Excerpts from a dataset
(** C1: a device constructed with [enable_screen_tracking=False] and
    connected; [setRecordingState(True)] is called and a primary-gaze sample
    and a blink follow.  The call returns False, [isRecordingEnabled()] is
    False, and neither callback is forwarded: the host's buffer stays
    empty. *)
Theorem recording_without_screen_tracking :
  match connected_without_screen_tracking with
  | Some (self, env) =>
      isConnected self = true
      /\ _screen_tracking self = false
      /\ match setRecordingState true self env with
         | Some (Ok reporting, self', _) =>
             reporting = false
             /\ isRecordingEnabled self' = false
             /\ _native_event_buffer
                  (deliver_all [gaze_data 11 0 0 (-1) 1; events (BLINK 0.25) 12] self')
                = []
         | _ => False
         end
  | None => False
  end.
Proof. vm_compute. repeat split. Qed.

(** *** Coordinates *)

(** C2: on the 1920 x 1080 display in pixel units the display point (0, 0)
    comes back from the round trip as (-959.5, 0) and (100, 200) as
    (-859.5, 200); on the display in normalised units (0, 0) comes back as
    (-0.5, 0).  The vertical coordinate returns, the horizontal one is
    shifted by half a unit minus half the width. *)
Theorem display_round_trip_shifts_x :
  display_round_trip (new true 60 (Some display_pix) false) 0 0 = Ok (-959.5, 0)
  /\ display_round_trip (new true 60 (Some display_pix) false) 100 200 = Ok (-859.5, 200)
  /\ display_round_trip (new true 60 (Some display_norm) false) 0 0 = Ok (-0.5, 0).
Proof. vm_compute. repeat split. Qed.

End TrackerFacts.

(** The record of the example: the gaze-in-screen pair is (0.75, 0.25) in
    display coordinates, (480, 270). *)
Example expected_sample_example :
  TrackerSpec.expected_sample TrackerSpec.recording_device TrackerSpec.callbacks_before
    5 0 0 (-1) 1
  = Tracker.BINOCULAR_EYE_SAMPLE 5 0 0 (-1) 1 480 270 0 0 (-1) 0.125 0 (-1) 3.5 3.25.
Proof. vm_compute. reflexivity. Qed.
(** * Route graph builder of libosmscout: a shallow embedding

    The development follows
    [libosmscout-import/src/osmscout/import/GenRouteDat.cpp]
    (restriction ingestion, junction discovery, endpoint collection, way
    loading, route node construction, header finalisation) and the id
    codec of [libosmscout/src/osmscout/Way.cpp].

    Conventions.
    - Node, way and type ids are unsigned machine integers; they are
      carried as [Z].  Ids are only compared in [GenRouteDat.cpp]; the one
      place that does arithmetic on them ([Way::Write] / [Way::Read])
      writes the wrap-around out.
    - [std::map] and [std::set] are stdpp's [gmap] and [gset]; iteration in
      key order is [merge_sort] over the keys.
    - [double] is the kernel's binary64 [float]. *)

From Stdlib Require Import ZArith List Lia Bool String.
From Stdlib Require Import Floats.PrimFloat Floats.SpecFloat Floats.FloatOps Floats.FloatAxioms.
From stdpp Require Import gmap strings list sorting.

Import ListNotations.
Local Open Scope Z_scope.

Abbreviation Id := Z.
Abbreviation TypeId := Z.
Abbreviation FileOffset := nat.

(** ** Turn restrictions ([GenRouteDat.h], used by [CanTurn]) *)

Inductive RestrictionType := allow | forbit.

Record Restriction := mkRestriction {
  r_type : RestrictionType;
  r_from : Id;
  r_to   : Id
}.

(** The [for] loop of [RouteDataGenerator::CanTurn]; [defaultReturn] is the
    local of the same name. *)
Fixpoint CanTurn_loop (restrictions : list Restriction) (from to : Id)
    (defaultReturn : bool) : bool :=
  match restrictions with
  | [] => defaultReturn
  | iter :: rest =>
      if r_from iter =? from then
        match r_type iter with
        | allow =>
            if r_to iter =? to then true
            else CanTurn_loop rest from to false
        | forbit =>
            if r_to iter =? to then false
            else CanTurn_loop rest from to true
        end
      else CanTurn_loop rest from to defaultReturn
  end.

Definition CanTurn (restrictions : list Restriction) (from to : Id) : bool :=
  match restrictions with
  | [] => true
  | _ :: _ => CanTurn_loop restrictions from to true
  end.

(** ** Input records

    [RawRelation] (of [RawRelation.h]) as [ReadRestrictionRelations] reads
    it, and the [Way] with its [Point]s as [GenRouteDat.cpp] reads them:
    [way.GetId()], [way.GetType()], [way.IsArea()], [way.IsOneway()],
    [way.HasAccess()], [way.GetMaxSpeed()], [way.nodes[i].GetId()],
    [.GetLat()], [.GetLon()]. *)

Inductive MemberType := memberNode | memberWay | memberRelation.

Record Member := mkMember {
  m_type : MemberType;
  m_id   : Id;
  m_role : string
}.

Record RawRelation := mkRawRelation {
  rel_GetType : TypeId;
  members     : list Member
}.

Record Point := mkPoint {
  GetId  : Id;
  GetLat : float;
  GetLon : float
}.

Record Way := mkWay {
  way_GetId   : Id;
  GetType     : TypeId;
  IsArea      : bool;
  IsOneway    : bool;
  HasAccess   : bool;
  GetMaxSpeed : Z;
  nodes       : list Point
}.

(** The type configuration is an argument of every phase; its class is not
    among the sources, so the three queries the generator makes and the
    constant [typeIgnore] are its fields. *)
Record TypeConfig := mkTypeConfig {
  typeIgnore        : TypeId;
  GetRelationTypeId : string -> TypeId;
  GetIgnore         : TypeId -> bool;   (* GetTypeInfo(t).GetIgnore() *)
  CanBeRoute        : TypeId -> bool    (* GetTypeInfo(t).CanBeRoute() *)
}.

(** ** The file scanner *)

(** Modelled from the spec: [FileScanner] is one of the "generic binary
    scanner/writer I/O primitives" the sources do not contain.  A data file
    is a sequence of slots: the [uint32] entry count, a decodable record, or
    bytes that do not decode.  A file offset is the number of slots before
    it.  The scanner is "a positioned scanner" with a sticky error flag;
    every failing call raises the flag and leaves the position alone. *)

Inductive Slot (A : Type) :=
| SlotCount (n : Z)
| SlotData (a : A)
| SlotGarbage.
Arguments SlotCount {A} n.
Arguments SlotData {A} a.
Arguments SlotGarbage {A}.

Record FileScanner (A : Type) := mkScanner {
  fs_file     : list (Slot A);
  fs_pos      : FileOffset;
  fs_hasError : bool
}.
Arguments mkScanner {A}.
Arguments fs_file {A}.
Arguments fs_pos {A}.
Arguments fs_hasError {A}.

Section Scanner.
Context {A : Type}.

Definition raiseError (sc : FileScanner A) : FileScanner A :=
  mkScanner (fs_file sc) (fs_pos sc) true.

(** [scanner.Open(name)]: a file that is absent cannot be opened. *)
Definition scanner_Open (file : option (list (Slot A))) : option (FileScanner A) :=
  match file with
  | Some slots => Some (mkScanner slots 0%nat false)
  | None => None
  end.
(** A negative delay ends a live run at its first pause: [time.sleep] raises
    [ValueError] after the first batch and nobody catches it. *)
Example negative_delay_aborts :
  let E := Sample.world_of Sample.three_rows Sample.second_fails in
  let args := {| arg_csv := lit "participants.csv";
                 arg_lottery := 1;
                 arg_contract_address := lit "0x123";
                 arg_address_column := Sample.column;
                 arg_batch_size := 1;
                 arg_delay := Finite (-1);
                 arg_dry_run := false;
                 arg_verbose := false |} in
  fst (main E args initial) = Raise ValueError /\
  effects (snd (run_main E args)) = [spawn_of (importer_of args) [lit "0xA1"]].
Proof. vm_compute. split; reflexivity. Qed.




Lemma configuration_above_debug (self : Importer) (dry_run : bool) :
  forallb above_debug (configuration_events self dry_run) = true.
Proof. now destruct dry_run. Qed.

Lemma reading_above_debug (E : env) (csv_file column : str) :
  forallb above_debug (reading_events E csv_file column) = true.
Proof.
  unfold reading_events. cbv zeta.
  rewrite forallb_app, row_warnings_above_debug.
  now destruct (source_error column (open_csv E csv_file)).
Qed.
(** * yadro_test: the configuration diff/patch engine and the class-model
      parser, tree builder and renderer

    A shallow embedding of [config_data.py], [xml_data.py] and [file.py].

    - Python dictionaries read from JSON ([Dict[str, Any]]) are finite maps
      from strings to JSON values; Python's [==] on dictionaries does not
      look at insertion order, so [gmap] loses nothing the code observes.
    - The dictionaries of [xml_data.py] are iterated ([.values()]), so they
      are kept as insertion-ordered association lists.
    - A Python [set] is a [gset]; the order in which a set is iterated is
      not specified by the language, so it is a parameter [set_iter] of the
      development, constrained only to enumerate the set.
    - The files of [file.py] are a finite map from names to texts, passed
      through the two methods together with the lines they print. *)

From Stdlib Require Import ZArith String Ascii.
From stdpp Require Import gmap strings list fin_maps.

#[local] Open Scope string_scope.

(* ===================================================================== *)
(** ** JSON values and Python's [==] on them *)
(* ===================================================================== *)

Module Json.

(** What [json.load] produces: [None], [bool], [int], [str], [list] and
    [dict] with string keys.  Floats are left out. *)
#[warnings="-register-all"]
Inductive value :=
  | VNone
  | VBool (b : bool)
  | VInt (z : Z)
  | VStr (s : string)
  | VList (l : list value)
  | VDict (d : gmap string value).

#[global] Instance value_inhabited : Inhabited value := populate VNone.

(** Python's [a == b].  [bool] is a subclass of [int]: [True == 1] and
    [False == 0].  Lists are compared element by element; dictionaries
    have the same length and every key of the left one is in the right one
    with an equal value. *)
Fixpoint py_eq (a b : value) {struct a} : bool :=
  match a, b with
  | VNone, VNone => true
  | VBool x, VBool y => Z.eqb (Z.b2z x) (Z.b2z y)
  | VBool x, VInt y => Z.eqb (Z.b2z x) y
  | VInt x, VBool y => Z.eqb x (Z.b2z y)
  | VInt x, VInt y => Z.eqb x y
  | VStr x, VStr y => String.eqb x y
  | VList la, VList lb =>
      (fix go (la lb : list value) {struct la} : bool :=
         match la, lb with
         | [], [] => true
         | x :: la', y :: lb' => py_eq x y && go la' lb'
         | _, _ => false
         end) la lb
  | VDict da, VDict db =>
      Nat.eqb (size da) (size db) &&
      map_fold (fun k v acc =>
                  acc && match db !! k with
                         | Some w => py_eq v w
                         | None => false
                         end) true da
  | _, _ => false
  end.

(** Python's [a != b]. *)
Definition py_ne (a b : value) : bool := negb (py_eq a b).

(** The size of a value, the measure for induction over nested values. *)
Fixpoint vsize (v : value) : nat :=
  match v with
  | VList l => S (foldr (fun x acc => vsize x + acc) 0 l)
  | VDict d => S (map_fold (fun _ x acc => vsize x + acc) 0 d)
  | _ => 1
  end.

End Json.

(* ===================================================================== *)
(** ** config_data.py: ConfigData *)
(* ===================================================================== *)

Module ConfigData.
Import Json.

(** An entry of ["additions"]: [{"key": k, "value": v}]. *)
Record addition := Addition { add_key : string; add_value : value }.

(** An entry of ["updates"]: [{"key": k, "from": v, "to": w}]. *)
Record update := Update { upd_key : string; upd_from : value; upd_to : value }.

(** The diff document.  [do_config_changes] reads each of the three lists
    with [.get(name, [])], so a missing list is the empty one. *)
Record diff_config := DiffConfig {
  additions : list addition;
  deletions : list string;
  updates : list update
}.

(** [d[k]] for a key taken from [d.keys()]; the [KeyError] branch cannot be
    reached there and is filled with [None]. *)
Definition getitem (d : gmap string value) (k : string) : value :=
  default VNone (d !! k).

(** Truth value of a string used as a condition: [if key:]. *)
Definition truthy (key : string) : bool :=
  match key with
  | EmptyString => false
  | String _ _ => true
  end.

Section SetOrder.
(** The order in which [for key in <set>] visits the elements. *)
Variable set_iter : gset string → list string.

Definition find_differences (old_config new_config : gmap string value)
  : diff_config :=
  let old_params := dom old_config in
  let new_params := dom new_config in
  {| additions :=
       (fun key => Addition key (getitem new_config key))
         <$> set_iter (new_params ∖ old_params);
     deletions := set_iter (old_params ∖ new_params);
     updates :=
       (fun key =>
          Update key (getitem old_config key) (getitem new_config key))
         <$> filter
               (fun key =>
                  py_ne (getitem old_config key) (getitem new_config key)
                  = true)
               (set_iter (old_params ∩ new_params)) |}.

(** The first loop: [new_json[key] = value] unless [key] is falsy. *)
Definition apply_addition (new_json : gmap string value) (a : addition)
  : gmap string value :=
  if truthy (add_key a) then <[add_key a := add_value a]> new_json
  else new_json.

(** The second loop: [new_json[key] = new_value] unless [key] is falsy. *)
Definition apply_update (new_json : gmap string value) (u : update)
  : gmap string value :=
  if truthy (upd_key u) then <[upd_key u := upd_to u]> new_json
  else new_json.

(** [set(old_config) - set(new_json) - set(diff_config.get("deletions", []))] *)
Definition unchanged_params (old_config new_json : gmap string value)
    (dels : list string) : gset string :=
  dom old_config ∖ dom new_json ∖ list_to_set dels.

Definition do_config_changes (old_config : gmap string value)
    (diff : diff_config) : gmap string value :=
  let new_json := foldl apply_addition ∅ (additions diff) in
  let new_json := foldl apply_update new_json (updates diff) in
  foldl (fun acc param => <[param := getitem old_config param]> acc)
        new_json
        (set_iter (unchanged_params old_config new_json (deletions diff))).
End SetOrder.

(** The key sets of the three lists of a diff. *)
Definition addition_keys (d : diff_config) : gset string :=
  list_to_set (add_key <$> additions d).
Definition deletion_keys (d : diff_config) : gset string :=
  list_to_set (deletions d).
Definition update_keys (d : diff_config) : gset string :=
  list_to_set (upd_key <$> updates d).

(** The keys both documents have with values that are equal ([==]). *)
Definition equal_keys (old_config new_config : gmap string value) : gset string :=
  filter (fun k => py_eq (getitem old_config k) (getitem new_config k) = true)
         (dom old_config ∩ dom new_config).

(** The last entry of [l] whose key is [k], if any: what a sequence of
    dictionary writes leaves under [k]. *)
Definition last_addition (k : string) (l : list addition) : option value :=
  add_value <$> last (filter (fun a => add_key a = k) l).
Definition last_update (k : string) (l : list update) : option value :=
  upd_to <$> last (filter (fun u => upd_key u = k) l).

(** A diff without its entries whose key is falsy. *)
Definition without_falsy_keys (d : diff_config) : diff_config :=
  {| additions := filter (fun a => truthy (add_key a) = true) (additions d);
     deletions := deletions d;
     updates := filter (fun u => truthy (upd_key u) = true) (updates d) |}.

(** Sample documents: [{"a": 1, "b": 2}] and [{"b": 3, "c": 4}]. *)
Definition old_ab : gmap string value :=
  <["a" := VInt 1]> (<["b" := VInt 2]> ∅).
Definition new_bc : gmap string value :=
  <["b" := VInt 3]> (<["c" := VInt 4]> ∅).

(** One admissible iteration order: the one of [elements]. *)
Definition elements_order (X : gset string) : list string := elements X.

End ConfigData.

(* ===================================================================== *)
(** ** xml_data.py: XMLComposite, XMLBuilder, XMLParser *)
(* ===================================================================== *)

Module XmlData.

(** *** Python strings *)

(** ["\n"] *)
Definition nl : string := String (ascii_of_nat 10) "".

(** [f"{x}"] for a value that is a [str] or [None] (what [elem.get(key)]
    returns). *)
Definition fmt (x : option string) : string := default "None" x.

(** [s * n] *)
Fixpoint str_repeat (s : string) (n : nat) : string :=
  match n with
  | O => ""
  | S n' => s +:+ str_repeat s n'
  end.

(** [sep.join(lines)] *)
Definition join (sep : string) (lines : list string) : string :=
  String.concat sep lines.

(** [sub in s] *)
Fixpoint contains (sub s : string) : bool :=
  String.prefix sub s ||
  match s with
  | EmptyString => false
  | String _ s' => contains sub s'
  end.

(** [s.split(sep)] for a non-empty [sep]: the text is read from the left;
    where [sep] starts the current field ends and reading goes on after
    [sep].  [skip] counts the characters of a separator still to pass. *)
Fixpoint split_from (sep : string) (skip : nat) (s : string) : list string :=
  match s with
  | EmptyString => [""]
  | String c s' =>
      match skip with
      | S k => split_from sep k s'
      | O =>
          if String.prefix sep s
          then "" :: split_from sep (String.length sep - 1) s'
          else match split_from sep 0 s' with
               | field :: fields => String c field :: fields
               | [] => [String c ""]
               end
      end
  end.

Definition split (s sep : string) : list string := split_from sep 0 s.

(** [s.lower()] on ASCII letters; the other bytes are kept.  (Python also
    lowers non-ASCII letters; none of them becomes a letter of ["true"],
    the only string a lowered value is compared with.) *)
Definition lower_ascii (c : ascii) : ascii :=
  let n := nat_of_ascii c in
  if (65 <=? n)%nat && (n <=? 90)%nat then ascii_of_nat (n + 32) else c.

Fixpoint lower (s : string) : string :=
  match s with
  | EmptyString => EmptyString
  | String c s' => String (lower_ascii c) (lower s')
  end.

(** *** Exceptions *)

Inductive exn := KeyError | TypeError | RecursionError.

Inductive result (A : Type) :=
  | Ok (a : A)
  | Raise (e : exn).
Arguments Ok {A} a.
Arguments Raise {A} e.

(** Sequencing: an exception ends the computation. *)
#[global] Instance result_bind : MBind result := fun A B k r =>
  match r with
  | Ok a => k a
  | Raise e => Raise e
  end.

#[global] Instance result_fmap : FMap result := fun A B f r =>
  match r with
  | Ok a => Ok (f a)
  | Raise e => Raise e
  end.

(** A loop that calls [f] on each element in turn and stops at the first
    exception. *)
Fixpoint mapM {A B} (f : A → result B) (l : list A) : result (list B) :=
  match l with
  | [] => Ok []
  | x :: l' => y ← f x; ys ← mapM f l'; Ok (y :: ys)
  end.

(** *** Insertion-ordered dictionaries *)

Section odict.
Context {K V : Type} `{EqDecision K}.

(** [d[k]], [None] standing for [KeyError]; also [k in d]. *)
Fixpoint dict_get (k : K) (d : list (K * V)) : option V :=
  match d with
  | [] => None
  | (k', v) :: d' => if decide (k = k') then Some v else dict_get k d'
  end.

(** [d[k] = v]: a key already present keeps its place. *)
Fixpoint dict_set (k : K) (v : V) (d : list (K * V)) : list (K * V) :=
  match d with
  | [] => [(k, v)]
  | (k', v') :: d' =>
      if decide (k = k') then (k, v) :: d' else (k', v') :: dict_set k v d'
  end.
(** With a duplicated id the view's filter does not shield a SOLD product.
    In the run that goes on after broker1's order, the state in which
    broker1 is logged in again holds the LISTED Okra and the SOLD tomatoes
    under the one id AGR-1001.  The Broker view offers the Okra; the order,
    an event of the component, marks both products SOLD with the new broker
    reference, replacing the broker of the tomatoes, and appends a second
    TRANSFER block for AGR-1001. *)
Example order_rewrites_sold_duplicate :
  @reachable decimalHost demoSoldDuplicateBrokerState
  /\ ((fun p => (p_id p, p_status p, p_broker p)) <$> products demoSoldDuplicateBrokerState)
     = [(js "AGR-1001", LISTED, None); (js "AGR-1001", SOLD, Some demoBroker);
        (js "AGR-1002", LISTED, None)]
  /\ demoOkra ∈ available (products demoSoldDuplicateBrokerState)
  /\ exists st',
       @orderProduct decimalHost (p_id demoOkra) demoOtherBroker true demoEntropy
         demoSoldDuplicateBrokerState = Some st'
       /\ @step decimalHost demoSoldDuplicateBrokerState st'
       /\ ((fun p => (p_id p, p_status p, p_broker p)) <$> products st')
          = [(js "AGR-1001", SOLD, Some demoOtherBroker);
             (js "AGR-1001", SOLD, Some demoOtherBroker);
             (js "AGR-1002", LISTED, None)]
       /\ ((fun b => (index b, data_type (data b), data_product_id (data b)))
             <$> drop 3 (chain st'))
          = [(3%Z, js "TRANSFER", Some (js "AGR-1001"));
             (4%Z, js "LISTING", Some (js "AGR-1001"));
             (5%Z, js "TRANSFER", Some (js "AGR-1001"))].
Proof.
  assert (@step decimalHost demoInitial demoBrokerState) as H1 by demo_broker_login.
  assert (@step decimalHost demoBrokerState demoSoldState) as H2 by demo_broker_order.
  assert (@step decimalHost demoSoldState (logout demoSoldState)) as H3
    by (apply step_logout; discriminate).
  assert (@step decimalHost (logout demoSoldState) demoSoldFarmerState) as H4
    by (apply (@step_login decimalHost (logout demoSoldState)); reflexivity).
  assert (@step decimalHost demoSoldFarmerState demoSoldDuplicateState) as H5.
  { apply (@step_upload decimalHost demoSoldFarmerState
             (mkFarmerState (demoForm "5" "40") noErrors) 1001 1002 demoEntropy
             demoSoldDuplicateState
             (mkFarmerState
                (freshForm (mkUser (js "F-001") (js "farmer1") (js "password1") farmer
                              (js "Ravi Kumar") (Some (js "Narsinghpur"))) 1002)
                noErrors)).
    - reflexivity.
    - eexists. split; reflexivity.
    - lia.
    - reflexivity.
    - vm_compute. reflexivity. }
  assert (@step decimalHost demoSoldDuplicateState (logout demoSoldDuplicateState)) as H6
    by (apply step_logout; discriminate).
  assert (@step decimalHost (logout demoSoldDuplicateState) demoSoldDuplicateBrokerState) as H7
    by (apply (@step_login decimalHost (logout demoSoldDuplicateState)); reflexivity).
  assert (demoOkra ∈ available (products demoSoldDuplicateBrokerState)) as Hokra
    by (apply list_elem_of_In; vm_compute; left; reflexivity).
  split.
  { repeat (eapply reachable_step; [|eassumption]). apply reachable_init. }
  split; [vm_compute; reflexivity|]. split; [exact Hokra|].
  eexists. split; [vm_compute; reflexivity|]. split.
  - eapply (@step_order decimalHost demoSoldDuplicateBrokerState demoOkra demoOtherBroker
              true demoEntropy).
    + reflexivity.
    + eexists. split; reflexivity.
    + exact Hokra.
    + vm_compute. reflexivity.
  - split; vm_compute; reflexivity.
Qed.

(** ** From the running component to its chain *)

Lemma orderProduct_chain `{Host} productId b confirm e st st' :
  orderProduct productId b confirm e st = Some st' ->
  chain st' = chain st \/ exists data, appendBlock data e (chain st) = Some (chain st').
Proof.
  unfold orderProduct. destruct confirm; cbn [negb]; [|intros [= <-]; now left].
  destruct (List.find _ (products st)) as [prod|]; [|intros [= <-]; now left].
  destruct (appendBlock _ e (chain st)) as [chain'|] eqn:Happ; [|discriminate].
  intros [= <-]. right. eauto.
Qed.

(** The chain of a running component is one of the chains of
    [chain_reachable]. *)
Lemma reachable_chain_reachable `{Host} st : reachable st -> chain_reachable (chain st).
Proof.
  induction 1 as [now rnd es | st st' _ IH Hstep]; [apply chain_init|].
  destruct Hstep as [st username password role _ _ _ | st _ | st v _ _
                    | st fs n n' e st' fs' _ _ _ _ Hup
                    | st p b confirm e st' _ _ _ Hord
                    | st confirm now rnd _ _ | st]; try done.
  - unfold handleLogin. now destruct (List.find _ seedUsers).
  - apply farmerUpload_inv in Hup as [-> | (u & a & _ & _ & _ & Hl)]; [done|].
    apply listProduct_inv in Hl as (u' & chain' & _ & Happ & ->).
    eapply chain_append; eauto.
  - apply orderProduct_chain in Hord as [-> | [data Happ]]; [done|].
    eapply chain_append; eauto.
  - destruct confirm; [|done]. eapply chain_reset, IH.
Qed.
Lemma correspondence_distance_witness :
  exists dynConf : DynamicsConfiguration,
    [boundsXYZ] !! 0%nat = Some dynConf /\
    double_of_int 1
      = F64.mul (float_to_double (double_to_float (maxXVelocity dynConf)))
                (elapsedSeconds second 0).
Proof.
  destruct (correspondence_distance (lib := resting) [boundsXYZ] [cloud] second
              (@ICP_new resting)
              (mkICP 10 [] cloud (double_of_int 1))
              (object 0) (objectAt (poseAt 0 0) second true))
    as (dynConf & source & Hdyn & _ & Hdist & _); [vm_compute; reflexivity|].
  exists dynConf. split; [exact Hdyn | exact Hdist].
Defined.

(** C7 as stated fails: an object constructed when the clock reads 5 s
    and tracked for the first time when it reads 7 s gets a [dt] of 7 s
    (the correspondence distance is 2 * 7), not of 2 s. *)
Lemma fresh_object_dt_counts_from_epoch :
  frameDt (7 * second) (Object_new 0 0 (poseAt 0 0)) = double_of_int 7 /\
  sinceConstruction (5 * second) (7 * second) = double_of_int 2 /\
  corr_dist_threshold_ <$>
    (fst <$> trackObject (lib := resting) [bounds 2] [cloud] (7 * second) (@ICP_new resting)
                         (Object_new 0 0 (poseAt 0 0)))
    = Some (double_of_int 14) /\
  frameDt (7 * second) (Object_new 0 0 (poseAt 0 0))
    <> sinceConstruction (5 * second) (7 * second).
Proof.
  split; [vm_compute; reflexivity|]. split; [vm_compute; reflexivity|].
  split; [vm_compute; reflexivity|].
  intros Heq. vm_compute in Heq. discriminate Heq.
Qed.

Lemma frame_dt_witness :
  exists o0 : Object,
    frameDt (7 * second) o0
      = F64.div (double_of_int (7 * second)) (double_of_int ticks_per_second).
Proof.
  destruct (frame_dt (lib := resting)
              (trackerOf true (Object_new 0 0 (poseAt 0 0)))
              (trackerOf true (objectAt (poseAt 0 0) (7 * second) true))
              (7 * second) cloud 0 (Object_new 0 0 (poseAt 0 0))
              (objectAt (poseAt 0 0) (7 * second) true))
    as (tr0 & o0 & dynConf & source & _ & _ & _ & _ & _ & _ & Hnew);
    [vm_compute; reflexivity ..|].
  exists o0. exact (Hnew 0%nat 0%nat (poseAt 0 0) eq_refl).
Defined.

- _What to produce_:
Exactly as written, please transcribe the lines from the start of the records above to the line that holds "Ok (-859.5, 200)", both ends included.

- _Written answer_:
(** C1: a device constructed with [enable_screen_tracking=False] and
    connected; [setRecordingState(True)] is called and a primary-gaze sample
    and a blink follow.  The call returns False, [isRecordingEnabled()] is
    False, and neither callback is forwarded: the host's buffer stays
    empty. *)
Theorem recording_without_screen_tracking :
  match connected_without_screen_tracking with
  | Some (self, env) =>
      isConnected self = true
      /\ _screen_tracking self = false
      /\ match setRecordingState true self env with
         | Some (Ok reporting, self', _) =>
             reporting = false
             /\ isRecordingEnabled self' = false
             /\ _native_event_buffer
                  (deliver_all [gaze_data 11 0 0 (-1) 1; events (BLINK 0.25) 12] self')
                = []
         | _ => False
         end
  | None => False
  end.
Proof. vm_compute. repeat split. Qed.

(** *** Coordinates *)

(** C2: on the 1920 x 1080 display in pixel units the display point (0, 0)
    comes back from the round trip as (-959.5, 0) and (100, 200) as
    (-859.5, 200); on the display in normalised units (0, 0) comes back as
    (-0.5, 0).  The vertical coordinate returns, the horizontal one is
    shifted by half a unit minus half the width. *)
Theorem display_round_trip_shifts_x :
  display_round_trip (new true 60 (Some display_pix) false) 0 0 = Ok (-959.5, 0)
  /\ display_round_trip (new true 60 (Some display_pix) false) 100 200 = Ok (-859.5, 200)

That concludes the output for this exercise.